If you need to identify problems before they become huge issues, then you’ll need to have a good baseline. In this video, you’ll learn about different baseline types and how bottlenecks can be identified when compared with historical information.

<< Previous: Wireless Tools Next: Log Management and Graphing >>

Baseline is a pretty broad term. But in technology, it usually revolves around a set of metrics that are important to us. If we are application developers, maybe we’re most concerned about application response time. If we’re the network team, we might be interested with utilization information or being able to understand how many people are using a particular network resource at any particular time.

Baselines are very good to be used as a point of reference. We’re able to accumulate this data over a long period of time, and then examine that data. You can very often find information hidden within this data by looking at it over a very long trend. We can also take what’s happened in the past and use it to help predict what’s going to happen in the future. If we see slow growth over a network link, we may decide that we need to upgrade after a certain amount of time.

And this allows us to start adding some dollar figures to these baselines. We can start planning when to purchase new products, or when to upgrade network segments, based on what we’ve seen in the past. And we can buy those at exactly the right time. Instead of wasting money in overengineering the network, we can create a network that’s perfectly sized for our purposes.

I run baselines on the Professor Messer websites, on my load balancers, on my database servers. I try to get an understanding of what’s happening. And I grabbed one of these baselines, just to give you a feel for some of the things that I look at. This is a baseline showing how many people are accessing my web server– this Apache Web server. And I’ve broken out by day, by week, by month, and by year, so I can get an understanding by day of what’s happening at different times of the day.

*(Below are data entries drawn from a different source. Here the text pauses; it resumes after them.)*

Lemma fields_kept {A} (l : list (string * A)) : ∀ acc,
  NoDup (map fst (acc ++ l)%list) →
  foldl (λ acc e, set_field e.1 e.2 acc) acc l = (acc ++ l)%list.
Proof.
  induction l as [|[k v] l IH]; intros acc Hnd; simpl; [by rewrite app_nil_r|].
  rewrite set_field_new.
  - rewrite IH; rewrite <- app_assoc; done.
  - rewrite map_app in Hnd. apply NoDup_app in Hnd as (_ & Hd & _). intros Hk.
    apply (Hd k Hk). left.
Qed.

Lemma order_kept {A} (l : list (string * A)) :
  forallb plain_key (map fst l) = true → order_keys l = l.
Proof.
  induction l as [|[k v] l IH]; simpl; [done|]. intros [Hk Hl]%andb_true_iff.
  rewrite (IH Hl). unfold plain_key in Hk. destruct (index_key k); [done|].
  assert (Hf : List.filter (λ x : string * A, match index_key x.1 with Some _ => true | None => false end) l = []
             ∧ List.filter (λ x : string * A, match index_key x.1 with Some _ => false | None => true end) l = l).
  { clear IH. induction l as [|[k' v'] l IH]; [done|]. simpl in Hl |- *.
    apply andb_true_iff in Hl as [Hk' Hl]. unfold plain_key in Hk'.
    destruct (index_key k'); [done|]. destruct (IH Hl) as [-> ->]. done. }
  destruct Hf as [-> ->]. done.
Qed.

Lemma own_entries_ok {A} (l : list (string * A)) : keys_ok (map fst l) = true → own_entries l = l.
Proof.
  unfold keys_ok. rewrite !andb_true_iff, bool_decide_eq_true. intros [[Hn Hp] _].
  unfold own_entries. rewrite fields_kept by done. by apply order_kept.
Qed.

Lemma map_result_const {A B} (f : A → result B) g l :
  Forall (λ a, f a = Ok (g a)) l → map_result f l = Ok (map g l).
Proof. induction 1 as [|a l Ha _ IH]; [done|]. simpl. by rewrite Ha, IH. Qed.

Lemma omap_some {A B} (f : A → B) l : omap id (map (λ a, Some (f a)) l) = map f l.
Proof.
  induction l as [|a l IH]; [done|].
  change (f a :: omap id (map (λ a, Some (f a)) l) = f a :: map f l). by rewrite IH.
Qed.

Lemma stringify_print v : json_ok v = true → stringify v = Ok (Some (print v)).
Proof.
  induction v as [v Hv|l IH|fields IH] using jsval_nested; intros Hok.
  - destruct v; try done. simpl in *. unfold show_integer. by rewrite Hok.
  - cbn [stringify print json_ok] in *.
    rewrite (map_result_const _ print); [done|]. rewrite forallb_forall in Hok.
    rewrite Forall_forall in IH |- *. intros x Hx. by rewrite IH by (try apply Hok, list_elem_of_In; done).
  - cbn [stringify print json_ok] in *. apply andb_true_iff in Hok as [Hk Hok].
    rewrite own_entries_ok by (rewrite map_map; done).
    rewrite (map_result_const _ (λ e, Some (quote e.1 ++ ":"%char :: match e.2 with Ok (Some t) => t | _ => [] end)%list)).
    + cbn [rbind]. rewrite map_map, omap_some. do 5 f_equal.
      apply map_ext_in. intros e He. rewrite Forall_forall in IH.
      rewrite (IH e); [done|by apply list_elem_of_In|]. rewrite forallb_forall in Hok. by apply Hok.
    + apply Forall_forall. intros x Hx. rewrite Forall_forall in IH.
      apply list_elem_of_In, in_map_iff in Hx as (e & <- & He).
      simpl. rewrite (IH e); [done|by apply list_elem_of_In|]. rewrite forallb_forall in Hok. by apply Hok.
Qed.

(** *** Strings *)
Lemma body_escape c l : string_body (escape c ++ l) = push [c] (string_body l).
Proof. by destruct c as [[][][][][][][][]]. Qed.

Lemma between_iff lo hi z : between lo hi z = true ↔ lo <= z <= hi.
Proof. unfold between. rewrite andb_true_iff, !Z.leb_le. done. Qed.

Lemma utf8_lead_surrogate c need :
  utf8_lead c = Some need → Forall (λ r, r.2 <= 191) need
  ∧ (code c = 237 → ∃ n, need = (128, 159) :: n).
Proof.
  unfold utf8_lead, follow.
  repeat match goal with |- context [if ?b then _ else _] => destruct b eqn:? end;
    intros [= <-]; (split; [repeat constructor; simpl; lia|intros Hc; rewrite Hc in *; eauto; try discriminate]).
Qed.

(** Valid UTF-8 holds no surrogate. *)
Lemma escape_all_utf8 l : ∀ need,
  Forall (λ r : Z * Z, r.2 <= 191) need → utf8_from need l = true → escape_all l = flat_map escape l.
Proof.
  induction l as [|a l IH]; intros need Hneed Hl; [done|].
  assert (Hsplit : ∃ need', Forall (λ r : Z * Z, r.2 <= 191) need' ∧ utf8_from need' l = true
    ∧ (code a = 237 → ∃ n, need' = (128, 159) :: n)).
  { destruct need as [|[lo hi] need]; cbn [utf8_from] in Hl.
    - destruct (utf8_lead a) as [need'|] eqn:Ha; [|done].
      apply utf8_lead_surrogate in Ha as [Hf Hs]. eauto.
    - apply andb_true_iff in Hl as [Hb Hl]. apply between_iff in Hb.
      apply Forall_cons in Hneed as [Hhi Hneed]. exists need. split_and!; [done..|].
      simpl in Hhi. lia. }
  destruct Hsplit as (need' & Hn' & Hl' & Hs). specialize (IH need' Hn' Hl').
  destruct l as [|b [|c l]]; cbn [flat_map] in *; [done|by rewrite <- IH|].
  change (escape_all (a :: b :: c :: l)) with
    (match surrogate a b c with Some u => (u_escape u ++ escape_all l)%list
                              | None => (escape a ++ escape_all (b :: c :: l))%list end).
  unfold surrogate. destruct (code a =? 237) eqn:Ha; cbn [andb]; [|by rewrite IH].
  apply Z.eqb_eq in Ha. destruct (Hs Ha) as [n ->]. cbn [utf8_from] in Hl'.
  apply andb_true_iff in Hl' as [Hb _]. apply between_iff in Hb.
  destruct (between 160 191 (code b)) eqn:Hb'; [apply between_iff in Hb'; lia|].
  cbn [andb]. by rewrite IH.
Qed.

But look at what happens when I start looking at this over a week-long period. You can almost see the Monday through Friday, as people are accessing the website. And then on the weekends, it dies down a little bit. But you can see on some weeks, it’s a little bit higher. And some weeks, it’s a little bit lower. But we can start to see some trends here. Especially if we look by month, you can very easily see when certain trends are occurring, and when things are back to normal. And this might help me understand more about when I need to increase the amount of computing resources. Do I need to spin up an extra web server so that I can handle this increased load at certain times of the year? And by looking at these baselines, I can really get an understanding of how important that might be.

If we’re going to start making changes to the network or re-engineering parts of our design, then we need to understand where the bottlenecks are. And the bottlenecks are going to be associated with many different things. If we look at a network, we have a connection from the internet that’s going to run at a particular speed. So there’s a bottleneck associated with that. We also have, inside of our networks, switches and routers. Those devices can only send traffic at a certain speed. Firewalls and other devices can also have limitations on how much traffic can really go through those devices.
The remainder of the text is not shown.